Con enormi sacrifici, le famiglie siciliane fanno studiare i loro figli fino alla sospirata laurea per poi consegnarli, belli e pronti, alle aziende del nord che nulla hanno investito per la loro formazione. E così il sud è diventato non soltanto serbatoio di voti dei partiti nazionali ma anche serbatoio di mano d’opera specializzata e di laureati a costo zero.

Tutto ciò, decisamente improntato alla dialettica dello sviluppo/sottosviluppo del Sud. Infatti, le regioni meridionali devono godere di un certo sviluppo economico e occupazionale ma soltanto quanto basta per contenere il malcontento che serpeggia più o meno apertamente in Sicilia e per mantenere le condizioni di territorio atte al consumo delle merci prodotte al nord.

Un doppio attacco alla fragile economia meridionale che, se da un lato, fornisce materia prima, d’altro lato diventa sacca di importazione dei prodotti settentrionali a scapito della produzione locale. É noto a tutti, infatti, che l’area privilegiata di esportazione delle merci prodotte al nord non siano le regioni europee o estere ma il sud d’Italia.

A questo punto risulta di facile interpretazione la condotta dei governi italiani dal 1861 ad oggi che hanno considerato la Sicilia come una vera e propria colonia, distruggendo in pochi decenni l’economia locale, dislocando maestranze al nord e impiantando le principali produzioni industriali nelle regioni settentrionali accompagnando e sostenendo tale economia con la costruzione di infrastrutture che ne facilitano i trasporti e le comunicazioni.

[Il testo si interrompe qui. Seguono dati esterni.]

(* ===== verification/ElfFile.v ===== *)
(** * Loading a file as a whole

    The constructor of [ELFBinary] followed by [Load], related to the bytes of
    the file: what the parsed headers are, what the image in memory is; that
    both keep the address space well formed; and how much a load can add to the
    list of needed libraries. *)

From S2P Require Import Prelude Memory Digits Elf Utils Os ElfBinary ElfDynamic.

(** ** The bytes of a file, with zeros after its end *)

Definition file_bytes (bs : list Z) (off n : Z) : list Z :=
  map (λ x, nth (Z.to_nat x) bs 0) (range off n).

Lemma peek_map_bytes m lo len prot bs off n :
  0 ≤ off → off + n ≤ len → peek (map_bytes m lo len prot bs) (lo + off) n = file_bytes bs off n.
Proof.
  intros Ho Hn. unfold peek, file_bytes, range, seqZ. rewrite !map_map. apply map_ext_in.
  intros i Hi. apply in_seq in Hi. unfold map_bytes, poke, map_zero. cbn [byte_at].
  rewrite !in_range_bool. case_bool_decide as H1; [f_equal; lia|]. rewrite bool_decide_true by lia.
  by rewrite nth_overflow by lia.
Qed.

Lemma file_bytes_app bs off n1 n2 :
  0 ≤ n1 → 0 ≤ n2 → file_bytes bs off (n1 + n2) = file_bytes bs off n1 ++ file_bytes bs (off + n1) n2.
Proof. intros. unfold file_bytes. by rewrite range_app, map_app by done. Qed.

(** ** The constructor *)

(** The segment of a type that comes last. *)
Definition last_of (ty : Z) (phs : list Elf64_Phdr) : option Elf64_Phdr :=
  last (filter (λ ph, p_type ph = ty) phs).

Definition no_phdr : Elf64_Phdr := mkPhdr 0 0 0 0 0 0 0 0.

Definition with_phdrs (b : ELFBinary) (phs : list Elf64_Phdr) : ELFBinary :=
  b <| file_phdrs_ := phs |>
    <| file_dynamic_ := default no_phdr (last_of PT_DYNAMIC phs) |>
    <| has_tls_ := bool_decide (is_Some (last_of PT_TLS phs)) |>
    <| file_tls_ := last_of PT_TLS phs |>.

Lemma last_of_snoc ty phs ph :
  last_of ty (phs ++ [ph]) = if decide (p_type ph = ty) then Some ph else last_of ty phs.
Proof.
  unfold last_of. rewrite filter_app, filter_cons, filter_nil. destruct (decide _); [by rewrite last_snoc|].
  by rewrite app_nil_r.
Qed.

Lemma phdr_address_ok base h i a :
  phdr_address base h i = Ok a ↔
  - 2 ^ 31 ≤ i * e_phentsize h < 2 ^ 31 ∧ a = wrap64 (base + e_phoff h + i * e_phentsize h).
Proof.
  unfold phdr_address. split.
  - by intros (off & [? ->]%int_result_ok & [= <-])%outcome_bind_ok.
  - intros [Hi ->]. by rewrite (proj2 (int_result_ok _ _) (conj Hi eq_refl)).
Qed.

Lemma read_phdrs_step_with m path base h phs i :
  read_phdrs_step m (with_phdrs (new_binary path base h) phs) i =
  (a ← phdr_address base h i; ph ← read_phdr m a;
   mret (with_phdrs (new_binary path base h) (phs ++ [ph]))).
Proof.
  set (b := with_phdrs _ phs). unfold read_phdrs_step. change (file_base_addr_ b) with base. change (ehdr_ b) with h.
  unfold b. clear b. destruct (phdr_address _ _ _) as [a|]; [|done]. rewrite !bind_Ok.
  destruct (read_phdr _ _) as [ph|]; [|done]. rewrite !bind_Ok. unfold with_phdrs. rewrite !last_of_snoc.
  assert (PT_DYNAMIC ≠ PT_TLS) by done.
  destruct (Z.eqb_spec (p_type ph) PT_DYNAMIC), (decide (p_type ph = PT_DYNAMIC)); try congruence;
    destruct (Z.eqb_spec (p_type ph) PT_TLS), (decide (p_type ph = PT_TLS)); try congruence; done.
Qed.

Lemma read_phdrs_ok m path base h l b :
  foldM (read_phdrs_step m) (new_binary path base h) l = Ok b →
  ∃ phs, b = with_phdrs (new_binary path base h) phs ∧
    Forall2 (λ i ph, read_phdr m (wrap64 (base + e_phoff h + i * e_phentsize h)) = Ok ph) l phs.
Proof.
  apply (foldM_prefix _ (λ l b, ∃ phs, b = with_phdrs (new_binary path base h) phs ∧
    Forall2 (λ i ph, read_phdr m (wrap64 (base + e_phoff h + i * e_phentsize h)) = Ok ph) l phs)).
  2: by exists [].
  intros pre i b0 b1 _ (phs & -> & Hphs) Hrun. rewrite read_phdrs_step_with in Hrun. inv_ok.
  match goal with H : phdr_address _ _ _ = Ok _ |- _ => apply phdr_address_ok in H as [_ ->] end.
  eexists. split; [reflexivity|]. apply Forall2_app; [done|by repeat constructor].
Qed.

Lemma read_phdrs_succeed m path base h f l :
  (∀ i, i ∈ l → - 2 ^ 31 ≤ i * e_phentsize h < 2 ^ 31 ∧
     read_phdr m (wrap64 (base + e_phoff h + i * e_phentsize h)) = Ok (f i)) →
  foldM (read_phdrs_step m) (new_binary path base h) l = Ok (with_phdrs (new_binary path base h) (map f l)).
Proof.
  induction l as [|i l IH] using rev_ind; intros Hl; [done|].
  rewrite foldM_app, IH, bind_Ok by set_solver. cbn [foldM].
  destruct (Hl i) as [Hi Hr]; [set_solver|].
  rewrite read_phdrs_step_with, (proj2 (phdr_address_ok _ _ _ _) (conj Hi eq_refl)), bind_Ok, Hr. by rewrite map_app.
Qed.

(** Where the header table says the [i]-th program header is. *)
Definition phdr_off (h : Elf64_Ehdr) (i : Z) : Z := e_phoff h + i * e_phentsize h.

(** The [i]-th program header is inside the [size] bytes of the mapped file, and not
    so far from the first one that the [int] overflows. *)
Definition phdr_inside (h : Elf64_Ehdr) (size i : Z) : Prop :=
  0 ≤ phdr_off h i ∧ phdr_off h i + 56 ≤ size ∧ - 2 ^ 31 ≤ i * e_phentsize h < 2 ^ 31.

(** The state after a step has a well-formed address space with at least as much
    mapped, if the one before was well formed. *)
Definition grows (s s' : proc) : Prop :=
  mem_ok (p_mem s) → mem_ok (p_mem s') ∧ mem_size (p_mem s) ≤ mem_size (p_mem s').

#[export] Instance grows_preorder : PreOrder grows.
Proof.
  split; [by intros s|]. intros s1 s2 s3 H1 H2 Hok.
  destruct (H1 Hok) as [Hok2 ?]. destruct (H2 Hok2) as [Hok3 ?]. split; [done|lia].
Qed.

Lemma grows_poke s m a bs s' :
  mem_ok m → mem_size (p_mem s) ≤ mem_size m → regions (p_mem s') = regions (poke m a bs) →
  mem_ok (p_mem s') ∧ mem_size (p_mem s) ≤ mem_size (p_mem s').
Proof.
  intros [Hd Hu] Hsz Hr. unfold mem_size in *. rewrite Hr. split; [|done].
  by split; rewrite Hr.
Qed.

Section address_space.
Context `{KernelSpec}.

Lemma map_zero_mem_ok m hint len a prot :
  mmap_place (regions m) hint len = Some a → mem_ok m →
  mem_ok (map_zero m a len prot) ∧ mem_size (map_zero m a len prot) = mem_size m + len ∧ 0 < len.
Proof.
  intros Hp [Hd Hu]. destruct (mmap_user _ _ _ _ Hp) as (? & ? & ?). split_and!; [split| |done]; cbn [map_zero regions].
  - apply disjoint_regions_cons; [|done]. intros r Hr. by apply (mmap_fresh _ _ _ _ _ Hp).
  - constructor; [|done]. cbn. lia.
  - unfold mem_size, region_size. cbn [map_zero regions map foldr r_lo r_hi]. lia.
Qed.

Lemma load_segment_grows b ph s b' s' : load_segment b ph s = Ok (b', s') → grows s s'.
Proof.
  intros Hrun Hok. destruct (decide (p_type ph = PT_LOAD)) as [Ht|Ht].
  2: { rewrite load_segment_skip in Hrun by done. by simplify_eq. }
  destruct (load_segment_ok _ _ _ _ _ Hrun Ht) as (Hp & _ & _ & Hm & _).
  destruct (map_zero_mem_ok _ _ _ _ (segment_prot (p_flags ph)) Hp Hok) as (Hok' & Hsz & ?).
  eapply grows_poke; [exact Hok'|lia|by rewrite Hm].
Qed.

Lemma Load_grows b arg s next b' s' : Load b arg s = Ok ((next, b'), s') → grows s s'.
Proof.
  intros (b1 & Hsegs & _)%Load_ok.
  eapply (foldM_st_invariant _ (λ _, grows s)); [|done|exact Hsegs].
  intros ??????? Hrun. etrans; [done|]. by eapply load_segment_grows.
Qed.
End address_space.

(** ** What the constructor does *)

Section constructor_lemmas.
Context `{FileSystemSpec} `{KernelSpec}.
Lemma fresh_complete seen rqs rq :
  rq ∈ rqs → rq_name rq ∈ seen ∨ skip_library (rq_name rq) = true ∨
  ∃ rq', rq' ∈ fresh seen rqs ∧ rq_name rq' = rq_name rq.
Proof.
  revert seen. induction rqs as [|rq0 rqs IH]; intros seen Hin; [set_solver|]. cbn [fresh].
  apply elem_of_cons in Hin as [->|Hin].
  - case_bool_decide; [by left|]. destruct (skip_library _) eqn:E; [auto|].
    right. right. exists rq0. split; [set_solver|done].
  - case_bool_decide; [by apply IH|].
    destruct (IH ({[rq_name rq0]} ∪ seen) Hin) as [Hs|[Hs|(rq' & Hf & Hn)]]; [|auto|].
    + apply elem_of_union in Hs as [Heq%elem_of_singleton|Hs]; [|auto].
      destruct (skip_library (rq_name rq0)) eqn:E; [rewrite Heq; auto|].
      right. right. exists rq0. split; [set_solver|done].
    + right. right. exists rq'. split; [|done]. destruct (skip_library (rq_name rq0)); [done|by constructor].
Qed.

(** * Theorems about the search *)

Section search.
Context `{Environment} `{FileSystemSpec} `{KernelSpec}.

Lemma load_binary_ok dl path s b dl' s' :
  load_binary dl path s = Ok ((b, dl'), s') →
  ∃ b0 s1 next, ELFBinary_new path s = Ok (b0, s1) ∧ Load b0 (next_base_addr_ dl) s1 = Ok ((next, b), s') ∧
    dl' = dl <| binaries_ := binaries_ dl ++ [b] |> <| next_base_addr_ := next |>.
Proof.
  unfold load_binary. intros Hrun. apply stM_bind_ok in Hrun as (b0 & s1 & Hn & Hrun).
  apply stM_bind_ok in Hrun as ([next b1] & s2 & Hl & Hrun). inv_ok. eauto 10.
Qed.
(** C24: [SearchSym] computes the reference resolution: when every name it may
    look at is readable, its result is the first definition of the name in load
    order, else the first undefined weak reference, else nothing; the executable
    is left out when it is told to skip it. *)
Theorem SearchSym_resolve m bins name (skip_main : bool) es :
  entries m (if skip_main then 1%nat else 0%nat) (if skip_main then drop 1 bins else bins) = Ok es →
  SearchSym m bins name skip_main = Ok (resolve name es).
Proof. apply SearchSym_entries. Qed.

(** The rule of the reference in terms of positions: what comes out is a match,
    and nothing before it in search order is one. *)
Lemma first_match_some name p es i j :
  first_match name p es = Some (i, j) →
  ∃ pre e post, es = pre ++ e :: post ∧ en_bin e = i ∧ en_idx e = j ∧ en_matches name p e ∧
    Forall (λ e, ¬ en_matches name p e) pre.
Proof.
  induction es as [|e es IH]; [done|]. rewrite first_match_cons. destruct (decide _) as [He|He].
  - intros [= <- <-]. exists [], e, es. split_and!; [done..|by destruct He|constructor].
  - intros (pre & e' & post & -> & ? & ? & ? & ?)%IH. exists (e :: pre), e', post.
    split_and!; [done..|]. by constructor.
Qed.

Lemma first_match_none name p es :
  first_match name p es = None ↔ Forall (λ e, ¬ en_matches name p e) es.
Proof.
  induction es as [|e es IH]; [by split; [constructor|]|].
  rewrite first_match_cons, Forall_cons, <-IH. destruct (decide _); naive_solver.
Qed.
(* ===== verification/Relocate.v ===== *)
(** * Relocation (Relocate of dyn_loader.cc)

    [Relocate] goes over the loaded objects, over the relocations of each (those
    of the procedure linkage table first), and writes what the type of the
    relocation asks for. An object whose path was relocated before is left out. *)

From S2P Require Import Prelude Memory Digits Elf Utils Os ElfBinary ElfDynamic ElfFile FindLibrary DynLoader Symbols.

Section relocate.
Context `{LibcMap}.
(** Address of [sloader_dummy_to_secure_tls_space] (tls_secure.cc). *)
Variable tls_block : Z.

(** The address of a symbol for [GLOB_DAT], [JUMP_SLOT] and [64]: the search is
    done first, but the functions of the C library take precedence over what
    it finds. *)
Definition symbol_address (m : memory) (bins : list ELFBinary) (name : string) : outcome (option Z) :=
  opt ← SearchSym m bins name false;
  match sloader_libc_map name with
  | Some addr => mret (Some addr)
  | None =>
      match opt with
      | Some (i, j) =>
          match bins !! i with
          | Some b => a ← GetSymbolAddr b j; mret (Some a)
          | None => mthrow Segv
          end
      | None => mret None
      end
  end.

(** The source and size of a [COPY]. *)
Definition copy_source (m : memory) (bins : list ELFBinary) (name : string) : outcome (Z * Z) :=
  opt ← SearchSym m bins name true;
  match sloader_libc_map name with
  | Some addr => mret (addr, 8)
  | None =>
      match opt with
      | Some (i, j) =>
          match bins !! i with
          | Some b =>
              match symtabs_ b !! j with
              | Some sym => mret (wrap64 (base_addr_ b + st_value sym), st_size sym)
              | None => mthrow Segv
              end
          | None => mthrow Segv
          end
      | None => mthrow Aborted
      end
  end.

(** The body of the inner loop. *)
Definition relocate_step (bins : list ELFBinary) (bin : ELFBinary) (m : memory) (r : Elf64_Rela) :
    outcome memory :=
  match symtabs_ bin !! Z.to_nat (ELF64_R_SYM (r_info r)) with
  | None => mthrow CheckFailed
  | Some s =>
      name ← sym_name m bin s;
      let type := ELF64_R_TYPE (r_info r) in
      let reloc_addr := wrap64 (base_addr_ bin + r_offset r) in
      if (type =? R_X86_64_GLOB_DAT) || (type =? R_X86_64_JUMP_SLOT) then
        o ← symbol_address m bins name;
        match o with
        | Some sym_addr =>
            load64 m reloc_addr ;;          (* LOG_BITS( *reloc_addr ) *)
            store64 m reloc_addr sym_addr
        | None => mret m
        end
      else if (type =? R_X86_64_IRELATIVE) || (type =? R_X86_64_RELATIVE) then
        store64 m reloc_addr (wrap64 (base_addr_ bin + r_addend r))
      else if type =? R_X86_64_64 then
        o ← symbol_address m bins name;
        match o with
        | Some sym_addr => store64 m reloc_addr (wrap64 (sym_addr + r_addend r))
        | None => mret m
        end
      else if type =? R_X86_64_TPOFF64 then
        offset ← TLSSymOffset tls_block m bins name;
        store64 m reloc_addr offset
      else if type =? R_X86_64_DTPMOD64 then store64 m reloc_addr 1
      else if type =? R_X86_64_DTPOFF64 then mret m
      else if type =? R_X86_64_COPY then
        '(src, size) ← copy_source m bins name;
        load64 m src ;;                     (* LOG_BITS of the first word *)
        memcpy m reloc_addr src size
      else mthrow Aborted
  end.

Definition relocations (bin : ELFBinary) : list Elf64_Rela := pltrelas_ bin ++ relas_ bin.

Definition relocate_binary (bins : list ELFBinary) (bin : ELFBinary) (m : memory) : outcome memory :=
  foldM (relocate_step bins bin) m (relocations bin).

Definition is_relocated (dl : DynLoader) (bin : ELFBinary) : bool :=
  default false (relocated_ dl !! path_elems (path_ bin)).

(** The body of the outer loop. *)
Definition relocate_object (dl : DynLoader) (bin : ELFBinary) : P DynLoader :=
  if is_relocated dl bin then mret dl
  else
    let dl := dl <| relocated_ := <[path_elems (path_ bin) := true]> (relocated_ dl) |> in
    update_mem (relocate_binary (binaries_ dl) bin) ;;
    mret dl.

Definition Relocate (dl : DynLoader) : P DynLoader := foldM relocate_object dl (binaries_ dl).
End relocate.

(** * The reference: what each relocation does

    The tables of names are read once, before anything is written; each
    relocation is then an action on memory. *)

Inductive action : Type :=
  | Keep
  | Store (value : Z)
  | Copy (src size : Z)
  | Stop (e : error).

#[export] Instance action_eq_dec : EqDecision action.
Proof. solve_decision. Defined.

Definition run_action (m : memory) (a : Z) (act : action) : outcome memory :=
  match act with
  | Keep => Ok m
  | Store v => store64 m a v
  | Copy src n => load64 m src ;; memcpy m a src n
  | Stop e => Err e
  end.

(** How many bytes it writes. *)
Definition action_size (act : action) : Z :=
  match act with Store _ => 8 | Copy _ n => n | _ => 0 end.

Definition reloc_addr (bin : ELFBinary) (r : Elf64_Rela) : Z := wrap64 (base_addr_ bin + r_offset r).

(** The entries of all objects but the first, the executable. *)
Definition library_entries (es : list entry) : list entry := filter (λ e, en_bin e ≠ 0%nat) es.

Section reference.
Context `{LibcMap}.
(** The objects and the names of their symbols. *)
Context (bins : list ELFBinary) (es : list entry).

Definition symbol_at (ij : nat * nat) : option (ELFBinary * Elf64_Sym) :=
  b ← bins !! ij.1; s ← symtabs_ b !! ij.2; Some (b, s).

(** The value of a symbol: the C library's function, or what the reference resolution gives. *)
Definition symbol_value (name : string) : option Z :=
  match sloader_libc_map name with
  | Some addr => Some addr
  | None => '(b, s) ← resolve name es ≫= symbol_at; Some (wrap64 (st_value s + base_addr_ b))
  end.

Definition copy_action (name : string) : action :=
  match sloader_libc_map name with
  | Some addr => Copy addr 8
  | None =>
      match resolve name (library_entries es) ≫= symbol_at with
      | Some (b, s) => Copy (wrap64 (base_addr_ b + st_value s)) (st_size s)
      | None => Stop Aborted
      end
  end.

(** The action the loader takes for a relocation of [bin] against the symbol
    [name], with base [B], addend [A] and symbol value [S]. *)
Definition reloc_action (tls_offset : outcome Z) (bin : ELFBinary) (r : Elf64_Rela) (name : string) : action :=
  let type := ELF64_R_TYPE (r_info r) in
  if decide (type = R_X86_64_GLOB_DAT ∨ type = R_X86_64_JUMP_SLOT) then
    from_option Store Keep (symbol_value name)                                        (* S *)
  else if decide (type = R_X86_64_RELATIVE ∨ type = R_X86_64_IRELATIVE) then
    Store (wrap64 (base_addr_ bin + r_addend r))                                      (* B + A *)
  else if decide (type = R_X86_64_64) then
    from_option (λ S, Store (wrap64 (S + r_addend r))) Keep (symbol_value name)       (* S + A *)
  else if decide (type = R_X86_64_TPOFF64) then
    match tls_offset with Ok o => Store o | Err e => Stop e end
  else if decide (type = R_X86_64_DTPMOD64) then Store 1
  else if decide (type = R_X86_64_DTPOFF64) then Keep
  else if decide (type = R_X86_64_COPY) then copy_action name
  else Stop Aborted.
End reference.

(** The types for which names are looked up. *)
Definition needs_names (r : Elf64_Rela) : bool :=
  bool_decide (ELF64_R_TYPE (r_info r) ∈
    [R_X86_64_GLOB_DAT; R_X86_64_JUMP_SLOT; R_X86_64_64; R_X86_64_TPOFF64; R_X86_64_COPY]).

Lemma needs_names_spec r :
  let ty := ELF64_R_TYPE (r_info r) in
  needs_names r = true ↔ (ty = R_X86_64_GLOB_DAT ∨ ty = R_X86_64_JUMP_SLOT) ∨ ty = R_X86_64_64 ∨
    ty = R_X86_64_TPOFF64 ∨ ty = R_X86_64_COPY.
Proof. intros ty. unfold needs_names. fold ty. rewrite bool_decide_eq_true, !elem_of_cons, elem_of_nil. tauto. Qed.

(** ** The table of the ABI

    The psABI's calculations for the relocation types, and the types to which the
    loader gives another meaning. *)

Section abi.
Context `{LibcMap} (tls_block : Z) (bins : list ELFBinary) (es : list entry).

Definition thread_action (name : string) (addend : Z) : action :=
  match thread_offset tls_block bins es name with Ok o => Store (wrap64 (o + addend)) | Err e => Stop e end.

(** [B] is the base of the object, [A] the addend, [S] the value of the symbol (an
    unresolved symbol leaves the slot alone). The calculations are the ABI's; the
    values that go into them are the loader's: names of the C library come first,
    an undefined weak symbol counts as the base of its object where the ABI has 0
    ([weak_undefined_value]), the offset of a thread-local variable of the C library
    is mirrored ([TLSSymOffset_libc_mirrored]), and a variable copied from the C
    library has 8 bytes. *)
Definition abi_table (bin : ELFBinary) (r : Elf64_Rela) (name : string) : list (Z * action) :=
  let B := base_addr_ bin in
  let A := r_addend r in
  let S := symbol_value bins es name in
  [(R_X86_64_64, from_option (λ S, Store (wrap64 (S + A))) Keep S);
   (R_X86_64_GLOB_DAT, from_option Store Keep S);
   (R_X86_64_JUMP_SLOT, from_option Store Keep S);
   (R_X86_64_RELATIVE, Store (wrap64 (B + A)));
   (R_X86_64_TPOFF64, thread_action name A);
   (R_X86_64_COPY, copy_action bins es name)].

(** The ABI asks for the address the resolver at [B + A] returns, for the number of
    the module that defines the variable, for the offset of the variable in the
    block of its module, and for the addend to be added. *)
Definition departures (bin : ELFBinary) (r : Elf64_Rela) (name : string) : list (Z * action) :=
  [(R_X86_64_IRELATIVE, Store (wrap64 (base_addr_ bin + r_addend r)));
   (R_X86_64_DTPMOD64, Store 1);
   (R_X86_64_DTPOFF64, Keep)] ++
  (if bool_decide (r_addend r = 0) then [] else [(R_X86_64_TPOFF64, thread_action name 0)]).

(** The first entry for the type, departures before the table; other types stop the loader. *)
Definition reference_action (bin : ELFBinary) (r : Elf64_Rela) (name : string) : action :=
  default (Stop Aborted)
    (snd <$> head (filter (λ ta, ta.1 = ELF64_R_TYPE (r_info r)) (departures bin r name ++ abi_table bin r name))).
End abi.

(** ** Reading names from a memory that has been written to *)

(** None of the symbol names of the objects is written to. *)
Definition names_off (W : Z → Prop) (m0 : memory) (bins : list ELFBinary) : Prop :=
  ∀ b s n x, b ∈ bins → s ∈ symtabs_ b → sym_name m0 b s = Ok n →
  let a := wrap64 (st_name s + strtab_ b) in a ≤ x ≤ a + Z.of_nat (String.length n) → ¬ W x.

Lemma names_off_subset W m0 bins bins' : bins' ⊆ bins → names_off W m0 bins → names_off W m0 bins'.
Proof. intros Hsub Hn b s n x Hb. apply Hn. by apply Hsub. Qed.

Section agreement.
Context (W : Z → Prop) (m0 m : memory).
Context (Hsz : mem_size m0 < 2 ^ 64) (Hag : agree_off W m0 m).

Lemma sym_name_agree bins b s n :
  names_off W m0 bins → b ∈ bins → s ∈ symtabs_ b → sym_name m0 b s = Ok n → sym_name m b s = Ok n.
Proof.
  intros Hn Hb Hs Hname. destruct Hag as [Hr Hb']. unfold sym_name in *.
  eapply read_cstr_frame; [|exact Hname|].
  - unfold mem_size in *. by rewrite Hr.
  - intros x Hx. split; [unfold mapped; by rewrite Hr|]. apply Hb'. by eapply Hn.
Qed.

Lemma symtab_entries_agree bins i b j es :
  names_off W m0 bins → b ∈ bins →
  symtab_entries m0 i b j (symtabs_ b) = Ok es → symtab_entries m i b j (symtabs_ b) = Ok es.
Proof.
  intros Hn Hb. unfold symtab_entries. intros Hrun. inv_ok.
  match goal with H : traverse _ _ = Ok ?k |- _ => rename H into Ht;
    assert (traverse (sym_name m b) (symtabs_ b) = Ok k) as ->; [|done] end.
  apply traverse_ok in Ht. apply traverse_ok.
  apply Forall2_same_length_lookup. apply Forall2_same_length_lookup in Ht as [Hl Ht]. split; [done|].
  intros k s n Hs Hk. eapply sym_name_agree; [done|done|by eapply list_elem_of_lookup_2|by eapply Ht].
Qed.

Al Sud soltanto strade obsolete, spesso tracciate sulle vecchie vie costruite ai tempi dei Borboni, dissestate e inadatte a un equo sviluppo dell’economia locale che, per non morire del tutto, grazie all’ingegno dei coltivatori e degli imprenditori siciliani ha mirato ai prodotti biologici di alta qualità trovando sbocchi commerciali soprattutto all’estero.

Il Mediterraneo non è più il centro del mondo ma tutto si è spostato verso altre latitudini dove il lavoro sembra essersi concentrato in modo quasi esclusivo lasciando ai margini la Sicilia e tutto il meridione.

Un fato ineluttabile, un destino crudele o una precisa volontà politica di lasciare ai margini proprio quelle regioni che un tempo erano tra le più industrializzate d’Europa e che vedevano le città di Napoli e Palermo tra i primi posti in classifica per la presenza di industrie, commerci e traffici nazionali e internazionali?